Search code examples
machine-learningpolicyagentreinforcement-learningq-learning

Reinforcement Learning - How does an Agent know which action to pick?


I'm trying to understand Q-Learning

The basic update formula:

Q(st, at) += a[rt+1, + d.max(Q(st+1, a)) - Q(st,at)]

I understand the formula, and what it does, but my question is:

How does the agent know to choose Q(st, at)?

I understand that an agent follows some policy π, but how do you create this policy in the first place?

  • My agents are playing checkers, so I am focusing on model-free algorithms.
  • All the agent knows is the current state it is in.
  • I understand that when it performs an action, you update the utility, but how does it know to take that action in the first place.

At the moment I have:

  • Check each move you could make from that state.
  • Pick whichever move has the highest utility.
  • Update the utility of the move made.

However, this doesnt really solve much, you still get stuck in local minimum/maximums.

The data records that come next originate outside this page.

(* ===== verification/PwTpm.v ===== *)
(** * PinWeaver behind the TPM interface

    A PinWeaver message arrives in a vendor command; its answer is handed to the host
    by the TPM task.  The wrapped response length of old try_auth requests
    ([PwLeaf.old_protocol_length_wraps]) is what the task then refuses to deliver. *)

From S2P Require Import Prelude NvStore Vendor PwTypes Pinweaver PwTree PwToy PwLeaf.
From S2P Require Import TpmRegs TpmProps TpmInv TpmReset.

(** The vendor command whose payload is a message. *)
Definition pinweaver_command (message : list Z) : list Z :=
  [0x80; 1] ++ be_bytes 4 (12 + Z.of_nat (length message)) ++
  be_bytes 4 TPM_CC_VENDOR_CR50 ++ be_bytes 2 CC.PINWEAVER ++ message.

Lemma length_pinweaver_command m : length (pinweaver_command m) = (12 + length m)%nat.
Proof. unfold pinweaver_command. rewrite !length_app, !length_be_bytes. done. Qed.

(** Reading its fields where it stands at the start of a buffer. *)
Lemma pinweaver_command_fields m rest :
  Z.of_nat (length m) < 2 ^ 31 ->
  let b := pinweaver_command m ++ rest in
  be_val (sub 2 4 b) = 12 + Z.of_nat (length m) /\
  be_val (sub 6 4 b) = TPM_CC_VENDOR_CR50 /\
  be_val (sub 10 2 b) = CC.PINWEAVER /\ drop 12 b = m ++ rest.
Proof.
  intros Hm b.
  assert (H4 : forall x, exists a0 a1 a2 a3, be_bytes 4 x = [a0; a1; a2; a3])
    by (intros x; unfold be_bytes; cbn; eauto).
  assert (Hv := be_val_bytes 4 (12 + Z.of_nat (length m)) ltac:(lia)).
  unfold b, pinweaver_command.
  destruct (H4 (12 + Z.of_nat (length m))) as (a0 & a1 & a2 & a3 & E). rewrite E in *.
  split; [exact Hv|]. split; [reflexivity|]. split; reflexivity.
Qed.

Section PwTpm.
Context {S H : Type} `{!NvStore S} `{!PinweaverHw H} {D : Device (pw_state S H)}.
Hypothesis pinweaver_declared :
  find_handler extension_cmds CC.PINWEAVER = Some pw_vendor_specific_command.
Hypothesis board_id_matches : board_id_is_mismatched = false.

(** C35. A try_auth request of the old protocol that fails early is never answered: its
    response length wraps, the task drops the response as too long, and the interface
    stays in the executing state with no data available, although the request was
    processed. *)
Theorem old_try_auth_hangs message rest (t : tpm (pw_state S H)) code w' :
  let m := message ++ rest in
  data_fifo (regs t) = pinweaver_command message ++ rest ->
  length (data_fifo (regs t)) = FIFO_SIZE ->
  (sizeof_request_header <= length message)%nat ->
  Z.of_nat (length message) = get 2 2 m + Z.of_nat sizeof_request_header ->
  at_ m 0 = 0 -> at_ m 1 = PW.TRY_AUTH ->
  reply (dispatch PW.TRY_AUTH (drop sizeof_request_header m) (get 2 2 m)) (other t) =
    ((code, []), w') ->
  length (root (pw_merkle_tree w')) = 32%nat ->
  state (regs t) = tpm_state_executing_cmd ->
  exists x, executing (start_command false t).2 = Some x /\
    let t' := (finish_command x (start_command false t).2).2 in
    executing t' = None /\ other t' = w' /\
    state (regs t') = tpm_state_executing_cmd /\
    data_available (regs t') = data_available (regs t).
Proof.
  intros m Hb Hlen Hmsg Hsize Hv Hty Hr Hroot Hst.
  assert (Hl : (12 + length message + length rest = FIFO_SIZE)%nat)
    by (rewrite <-Hlen, Hb, length_app, length_pinweaver_command; done).
  assert (Hl' : length m = (length message + length rest)%nat) by apply length_app.
  unfold FIFO_SIZE in Hl.
  destruct (pinweaver_command_fields message rest) as (H1 & H2 & H3 & H4); [lia|].
  rewrite <-Hb in H1, H2, H3, H4.
  set (p := mkParams CC.PINWEAVER m (Z.of_nat (length message)) 2036 0).
  assert (Hwf : well_formed_message p) by (split; [exact Hsize|cbn in *; lia]).
  destruct (old_protocol_length_wraps p (other t) code w' Hwf Hv Hty Hr Hroot)
    as (p' & Hh & Hout); [cbn [p buffer]; lia|].
  destruct (vendor_command_lost pw_vendor_specific_command p RC.VENDOR_RC_SUCCESS p' w' t)
    as (x & Hx & Hx2 & Ho & Hs & Hsts); try done.
  - unfold p. rewrite H1, H3, H4. unfold sizeof_tpm_cmd_header. f_equal. lia.
  - rewrite H1. lia.
  - by rewrite H3.
  - rewrite Hout. unfold sizeof_tpm_cmd_header. unfold FIFO_SIZE. lia.
  - exists x. split; [done|]. split_and!; try done.
    + by rewrite Hs.
    + unfold data_available, sts_bit. by rewrite Hsts.
Qed.
End PwTpm.

(** ** An example *)

Definition pw_device : Device toy_state := {|
  extension_cmds := [(CC.PINWEAVER, pw_vendor_specific_command)];
  extension_route_strongbox_command p := ret (0, p);
  board_id_is_mismatched := false;
  ExecuteCommand n b := ret (10, success_response);
  system_process_retry_counter := ret tt;
  board_cfg_reg_write_disable := ret tt;
  board_cfg_reg_write v := ret tt;
  board_cfg_reg_read := ret 0;
  nvmem_erase_tpm_data := ret EC.SUCCESS;
  nvmem_enable_commits := ret tt;
  nvmem_disable_commits := ret tt;
  tpm_orderly_state_capture := ret [];
  tpm_orderly_state_restore c := ret tt;
  tpm_library_reset := ret tt;
  tpm_library_init := ret tt;
  system_rolling_reboot_suspected := false;
  version_string := zeros 80;
  if_start := ret tt;
  if_stop := ret tt
|}.

(** A try_auth request of the old protocol whose length is wrong. *)
Abbreviation old_message := [0; PW.TRY_AUTH; 4; 0; 0; 0; 0; 0].

Abbreviation old_fifo := (pinweaver_command old_message ++ zeros 2028).

Abbreviation pw_tpm :=
  (mkTpm (set_state tpm_state_executing_cmd (set_fifo old_fifo ready_regs))
     false false EC.SUCCESS None [] 0 0 [] ALT_PROCESS_DONE None toy_tree).

Example old_try_auth_hangs_witness :
  exists x, executing (@start_command toy_state pw_device false pw_tpm).2 = Some x /\
    state (regs (@finish_command toy_state pw_device x
      (@start_command toy_state pw_device false pw_tpm).2).2) = tpm_state_executing_cmd.
Proof.
  assert (E : reply (dispatch PW.TRY_AUTH
      (drop sizeof_request_header (old_message ++ zeros 2028))
      (get 2 2 (old_message ++ zeros 2028)))
      toy_tree = ((PW.ERR_LENGTH_INVALID, []), toy_tree)) by (vm_compute; reflexivity).
  assert (Hr : length (root (pw_merkle_tree toy_tree)) = 32%nat) by (vm_compute; reflexivity).
  destruct (@old_try_auth_hangs _ _ _ _ pw_device eq_refl eq_refl old_message (zeros 2028)
    pw_tpm PW.ERR_LENGTH_INVALID toy_tree) as (x & H1 & _ & _ & H2 & _).
  - reflexivity.
  - vm_compute; reflexivity.
  - apply Nat.leb_le; vm_compute; reflexivity.
  - vm_compute; reflexivity.
  - reflexivity.
  - reflexivity.
  - exact E.
  - exact Hr.
  - reflexivity.
  - exists x. split; [exact H1|exact H2].
Defined.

So, just to round things off, my main question is:

How, for an agent that knows nothing and is using a model-free algorithm, do you generate an initial policy, so it know which action to take?


Solution

  • That update formula incrementally computes the expected value of each action in every state. A greedy policy chooses always the highest valued action. This is the best policy when you have already learned the values. The most common policy for use during learning is the ε-greedy policy, which chooses the highest valued action with probability 1-ε, and a random action with probability ε.